It probably depends on the contract -- it could specify ebook rights or not. . . ..

Really, what we should all do is ask for the book on Kindle . . . . . you know, just sorta outa spite.


----------



## tlrowley (Oct 29, 2008)

Ann in Arlington said:


> Really, what we should all do is ask for the book on Kindle . . . . . you know, just sorta outa spite.


and then not buy it


----------



## Terrence OBrien (Oct 21, 2010)

Warobison,    

    The author starts out owning all the rights. Everything. Then he negotiates them away to publishers in exchange for the publisher producing the book, distributing the book, and paying the author a royalty. How much the author gives up depends on how strong his position is, and that usually means how many books he sells.
    Today, contracts will explicitly deal with eBooks. However, we have  a very interesting situtation where books still under copyright were written before anyone even thought about eBooks.  Hence there is no mention of eBook rights in the author's contract with the publisher for that book. 
  The large agency, Andrew Wylie, recently made a play to publish eBooks on Amazon for Ralph Ellison (Invisible Man), Norman Mailer (Naked and the Dead), Hunter Thompson (Fear and Loathing in Las Vegas), and about twenty other big time authors. They completely bypassed the publisher who owns the print rights to the books, saying the author owns the eBook rights. 
    This is all in various courts, but decisions to date favor the position that if the contract does not mention eBooks, regardless of when it was written, the author retains the eBook rights.


----------



## s0nicfreak (Jun 10, 2010)

There is something off-putting about an author so uneloquent he can not go five words without swearing. The Kindle-hate alone would alienate some potential customers, but combing it with that is not exactly the best marketing ploy.


----------



## Ann in Arlington (Oct 27, 2008)

tlrowley said:


> and then not buy it


Indeed! Goes without saying.


----------



## Concrete Queen (Oct 19, 2009)

s0nicfreak said:


> There is something off-putting about an author so uneloquent he can not go five words without swearing. The Kindle-hate alone would alienate some potential customers, but combing it with that is not exactly the best marketing ploy.

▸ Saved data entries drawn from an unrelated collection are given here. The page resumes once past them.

(** * Soccer-DB: the synchronisation engine, embedded and verified

    The development follows the Python sources:
    - [src/clean/fbref_clean.py]: modules [FbrefCleanCore] and [FbrefClean]
    - [src/clean/fbref_clean_match_stats.py]: module [FbrefCleanMatchStats]
    - [src/clean/fbref_clean_player_matches.py]: module [KeyDeriver]
    - [src/upload/upload.py]: module [UploadSoccerDB]
    - [src/main.py]: module [Workflow]
    - [src/utils/helpers.py]: [load_data], [load_db_dict], [write_db_dict]
      in module [Runtime]

    Tables are pandas frames ([Pandas], [PandasIndex]); effects (files,
    the index file, the SQLite database, the console, the log) are state
    passing over [World] with exceptions ([Runtime.M]).

    Part I holds the embedding, Part II the properties. *)

From Stdlib Require Import ZArith String Ascii List Lia Bool.
From stdpp Require Import base option list strings gmap.

Open Scope string_scope.

(* ===================================================================== *)
(** * Part I. The embedding                                               *)
(* ===================================================================== *)

(** ** Python values, exceptions and results *)

Module Py.

(** The exceptions the modelled code can raise.  Each of them is an
    instance of Python's [Exception], so that [except Exception] and a
    bare [except:] catch every one of them; [KeyboardInterrupt] and
    [SystemExit], which derive from [BaseException] only and pass
    through [except Exception], are not among them: a run of the model
    is a run that nothing interrupts from outside. *)
Inductive Exn :=
| KeyError (key : string)
| IndexError
| TypeError
| ValueError
| AttributeError
| UnboundLocalError (var : string)
| FileNotFoundError (path : string)
| EOFError
| NotImplementedError
| MergeError
| DatabaseError                      (* sqlite3.Error and its subclasses *)
| PandasDatabaseError                (* pandas.errors.DatabaseError, an OSError *)
| Exception (msg : string).

(** A computation either returns or raises. *)
Inductive Result (A : Type) :=
| Ok (a : A)
| Raise (e : Exn).
Arguments Ok {A} a.
Arguments Raise {A} e.

#[global] Instance result_ret : MRet Result := fun A a => Ok a.
#[global] Instance result_bind : MBind Result := fun A B f m =>
  match m with
  | Ok a => f a
  | Raise e => Raise e
  end.

(** A scalar held by a cell of a table. *)
Inductive Value :=
| VStr (s : string)
| VInt (z : Z).

#[global] Instance Value_eq_dec : EqDecision Value.
Proof. solve_decision. Defined.

End Py.
Export Py.

(** ** The part of pandas the engine uses *)

Module Pandas.

(** A row binds column labels to scalars; an unbound label is NaN, so a
    cell is an [option Value] with [None] for NaN. *)
Abbreviation Row := (gmap string Value).
Abbreviation Cell := (option Value).

(** A frame is its column labels (in order) and its rows (in order); the
    position of a row is its label after [reset_index(drop=True)]. *)
Record DataFrame := mkDF {
  columns : list string;
  rows : list Row
}.

#[global] Instance DataFrame_eq_dec : EqDecision DataFrame.
Proof. solve_decision. Defined.

(** The cells of a row that belong to the given column labels. *)
Definition restrict (cols : list string) (r : Row) : Row :=
  filter (fun kv => kv.1 ∈ cols) r.

(** [df[c]]: the column as a list of cells; KeyError when absent. *)
Definition getcol (df : DataFrame) (c : string) : Result (list Cell) :=
  if decide (c ∈ columns df) then Ok (map (fun r : Row => r !! c) (rows df))
  else Raise (KeyError c).

(** [s.isin(values)], one cell at a time, when [values] come from a
    frame of pandas too: NaN is in a list that holds NaN. *)
Definition isin (x : Cell) (values : list Cell) : bool :=
  bool_decide (x ∈ values).

(** [s.isin(values)] when [values] were read from the database: the
    missing value of a column of [read_sql_query] is [None], which the
    NaN of a frame read from a CSV file does not equal, so a missing
    cell is never found among them. *)
Definition isin_read_sql (x : Cell) (values : list Cell) : bool :=
  match x with
  | Some _ => bool_decide (x ∈ values)
  | None => false
  end.

(** Rows whose cell under [c] is not NaN. *)
Definition notna_rows (c : string) (rs : list Row) : list Row :=
  filter (fun r : Row => is_Some (r !! c)) rs.

(** [df.dropna(subset=[c])]. *)
Definition dropna (c : string) (df : DataFrame) : Result DataFrame :=
  if decide (c ∈ columns df)
  then Ok (mkDF (columns df) (notna_rows c (rows df)))
  else Raise (KeyError c).

(** First occurrence of every value under [c] (keep='first'): a row stays
    and the later rows that repeat its value go. *)
Fixpoint first_rows (c : string) (rs : list Row) : list Row :=
  match rs with
  | [] => []
  | r :: rs' =>
      r :: filter (fun r' : Row => r' !! c ≠ r !! c) (first_rows c rs')
  end.

(** [df.drop_duplicates(subset=[c])]. *)
Definition drop_duplicates (c : string) (df : DataFrame) : Result DataFrame :=
  if decide (c ∈ columns df)
  then Ok (mkDF (columns df) (first_rows c (rows df)))
  else Raise (KeyError c).

(** Column labels of an outer concatenation: those of the first frame,
    then the new ones of the second, in order. *)
Definition union_columns (c1 c2 : list string) : list string :=
  c1 ++ filter (fun c => c ∉ c1) c2.

(** [pd.concat([a, b], axis=0)]: rows of [a], then rows of [b], over the
    union of the columns.  A [None] entry is dropped silently.  Cells are
    kept as they are: the frames of the model have no dtype, so the cast
    of an int64 column to float64, which pandas does when the other frame
    has no value there, is not followed (it merges integers past 2^53). *)
Definition concat (a : DataFrame) (b : option DataFrame) : DataFrame :=
  match b with
  | None => mkDF (columns a) (map (restrict (columns a)) (rows a))
  | Some b =>
      mkDF (union_columns (columns a) (columns b))
           (map (restrict (columns a)) (rows a)
            ++ map (restrict (columns b)) (rows b))
  end.

(** [df[mask]] with the mask computed row by row. *)
Definition filter_rows (keep : Row -> bool) (df : DataFrame) : DataFrame :=
  mkDF (columns df) (filter (fun r => keep r = true) (rows df)).

End Pandas.
Export Pandas.

(** ** src/clean/fbref_clean.py: the upsert *)

Module FbrefCleanCore.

This. That much cursing is just a sign of a poor vocabulary, IMHO.


----------



## Laurensaga (Sep 29, 2010)

I'm with you guys. 1000 pages? I'm not lugging that thing around.  I have two kids to chase after.  What am I supposed to do?  Drop the book?  I'm liable to hurt myself.


----------



## Indy (Jun 7, 2010)

Wait a minute.  It's a novel pretending to be jewish scripture??  That alone explains a few things.  He thinks it's like a big, sacred burden that you sit around at your house and read, not something you'd carry to the doctor's office.  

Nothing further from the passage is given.